Recently, Choi et al. [9] found that the density of CNV, an endpoint that was not measured in our study, was associated with injection frequency in previously treated patients with nAMD. Further investigations of other morphologic parameters representing the characteristics of CNV, such as density, may unveil additional predictors of the optimal number of injections required for patients with treatment-naïve nAMD.
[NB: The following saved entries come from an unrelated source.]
(* ===== verification/Auth.v ===== *)
(** * The store of users and permissions ([internal/auth]: permission.go, store.go, auth.go, jwt.go)

    Users by id and by name, permissions of a user on a database, the file they are
    kept in, and logging in with a token.  The text of the file ([encoding/json]), the
    file system's failures, the order in which a range statement visits a map and the
    token library are parameters. *)

From S2P Require Import Prelude Bytes Datum Index GoStrings Scram.
From Stdlib Require Import Ascii.

(** ** permission.go *)

Record Permission := mkPerm {
  perm_ID : string; UserID : string; perm_Database : string;
  CanRead : bool; CanWrite : bool; CanCreate : bool; CanDrop : bool;
  perm_CreatedAt : Z; perm_UpdatedAt : Z;
}.

Definition NewPermission `{Crypto} (userID database : string) (canRead canWrite canCreate canDrop : bool) : M nat Permission :=
  t ← turn;
  i ← turn;
  let now := time_Now t in
  mret (mkPerm (uuid_New i) userID database canRead canWrite canCreate canDrop now now).

Definition HasAccess (p : Permission) (read write create drop : bool) : bool :=
  if read && negb (CanRead p) then false
  else if write && negb (CanWrite p) then false
  else if create && negb (CanCreate p) then false
  else if drop && negb (CanDrop p) then false
  else true.

Definition PermissionKey (userID database : string) : string := userID +:+ ":" +:+ database.

(** ** store.go *)

Record Store := mkStore {
  users : gmap string User;
  usersByName : gmap string string;
  permissions : gmap string Permission;
  userPerms : gmap string (list string);
  path : string;
}.
Definition NewStore : Store := mkStore ∅ ∅ ∅ ∅ "".

Record persistedUser := mkPU {
  pu_ID : string; pu_Username : string; pu_PasswordHash : string; pu_Role : string;
  pu_CreatedAt : Z; pu_UpdatedAt : Z;
  pu_Salt : string; pu_Iterations : Z; pu_StoredKey : string; pu_ServerKey : string;
}.
Definition persist_user (u : User) : persistedUser :=
  mkPU (ID u) (Username u) (PasswordHash u) (Role u) (CreatedAt u) (UpdatedAt u)
    (Salt u) (Iterations u) (StoredKey u) (ServerKey u).
Definition restore_user (pu : persistedUser) : User :=
  mkUser (pu_ID pu) (pu_Username pu) (pu_PasswordHash pu) (pu_Role pu) (pu_CreatedAt pu) (pu_UpdatedAt pu)
    (pu_Salt pu) (pu_Iterations pu) (pu_StoredKey pu) (pu_ServerKey pu).
Record persistedStore := mkPS { ps_Users : list persistedUser; ps_Permissions : list Permission }.

(** The file system, the text of the store, and range statements. *)
Class AuthRuntime := {
  filepath_Join : string → string → string;
  io_fails : nat → bool;
  partial_write : nat → list byte → list byte;
  store_text : persistedStore → option (list byte);
  store_parse : list byte → outcome persistedStore;
  range_users : nat → gmap string User → list (string * User);
  range_permissions : nat → gmap string Permission → list (string * Permission);
}.

(** The store, the files and the turn. *)
Record AuthState := mkAuth { a_store : Store; a_files : gmap string (list byte); a_turn : nat }.
Definition with_store (s : Store) (a : AuthState) : AuthState := mkAuth s (a_files a) (a_turn a).
Definition with_files (fs : gmap string (list byte)) (a : AuthState) : AuthState := mkAuth (a_store a) fs (a_turn a).
Definition on_turn {A} (m : M nat A) : M AuthState A := zoom a_turn (λ n a, mkAuth (a_store a) (a_files a) n) m.

Section store.
Context `{Crypto} `{AuthRuntime}.
Implicit Types (s : Store).

Definition with_users (us : gmap string User) s : Store := mkStore us (usersByName s) (permissions s) (userPerms s) (path s).

(** *** The file *)

Definition load_user s (pu : persistedUser) : Store :=
  let u := restore_user pu in
  mkStore (<[ID u := u]> (users s)) (<[Username u := ID u]> (usersByName s)) (permissions s)
    (match userPerms s !! ID u with Some _ => userPerms s | None => <[ID u := []]> (userPerms s) end) (path s).
Definition load_permission s (p : Permission) : Store :=
  let key := PermissionKey (UserID p) (perm_Database p) in
  mkStore (users s) (usersByName s) (<[key := p]> (permissions s))
    (<[UserID p := default [] (userPerms s !! UserID p) ++ [key]]> (userPerms s)) (path s).
Definition load_all (ps : persistedStore) s : Store :=
  foldl load_permission (foldl load_user s (ps_Users ps)) (ps_Permissions ps).

Definition load : M AuthState unit :=
  a ← get_state;
  if bool_decide (path (a_store a) = "") then mret ()
  else
    t ← on_turn turn;
    if io_fails t then fail "failed to read auth store"
    else
      match a_files a !! path (a_store a) with
      | None | Some [] => mret ()
      | Some data =>
          ps ← wrap_err "failed to parse auth store" (lift (store_parse data));
          modify (λ a, with_store (load_all ps (a_store a)) a)
      end.

Definition NewPersistentStore (dataDir : string) : M AuthState unit :=
  modify (with_store NewStore);;
  if bool_decide (dataDir = "") then mret ()
  else
    t ← on_turn turn;
    if io_fails t then fail "failed to create data dir"
    else
      modify (with_store (mkStore ∅ ∅ ∅ ∅ (filepath_Join dataDir "auth.json")));;
      load.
This study has several limitations. First, the device we used was SD-OCT; therefore, limitations exist in the depth of imaging when the choroid is extremely thick. Although we excluded Haller images with poor quality in this study, swept-source OCT might be used to obtain more accurate images of Haller vessels, even when the choroid is extremely thick. Second, whole CNV and Haller vessels could not be fully reflected in the acquired images because adjusting predefined slabs was not perfectly fit to contain the whole CNV or span the central line of the Haller vessel. Further development of the algorithm may improve this limitation. In addition, this study did not include patients with retinal angiomatous proliferation; therefore, the interpretation of the results should be limited to patients with typical nAMD and those with PCV. Furthermore, this study was retrospectively designed and included a small number of patients. Further studies with a prospective cohort might elucidate the clinical implications of information on both CNV and en face Haller vessels in nAMD, including the nonsignificant factors in this study. Finally, our study design was based on the population who already had been treated by anti-VEGF. Because the majority of patients in the real-world clinic are taking OCTA and en face OCT in the cross-sectional setting, we thought that finding prognostic factor in this setting might be useful. However, still the study on the treatment-naïve patients should be performed in further study because finding the important morphologic factor in the early treatment phase might be crucial for the tailored treatment specific for each patient.
In conclusion, we found that visual loss and treatment number after 1 year were associated with the morphological parameters of CNV and en face Haller vessels in typical nAMD and PCV.
Notes
Conflict of Interest
No potential conflict of interest relevant to this article was reported.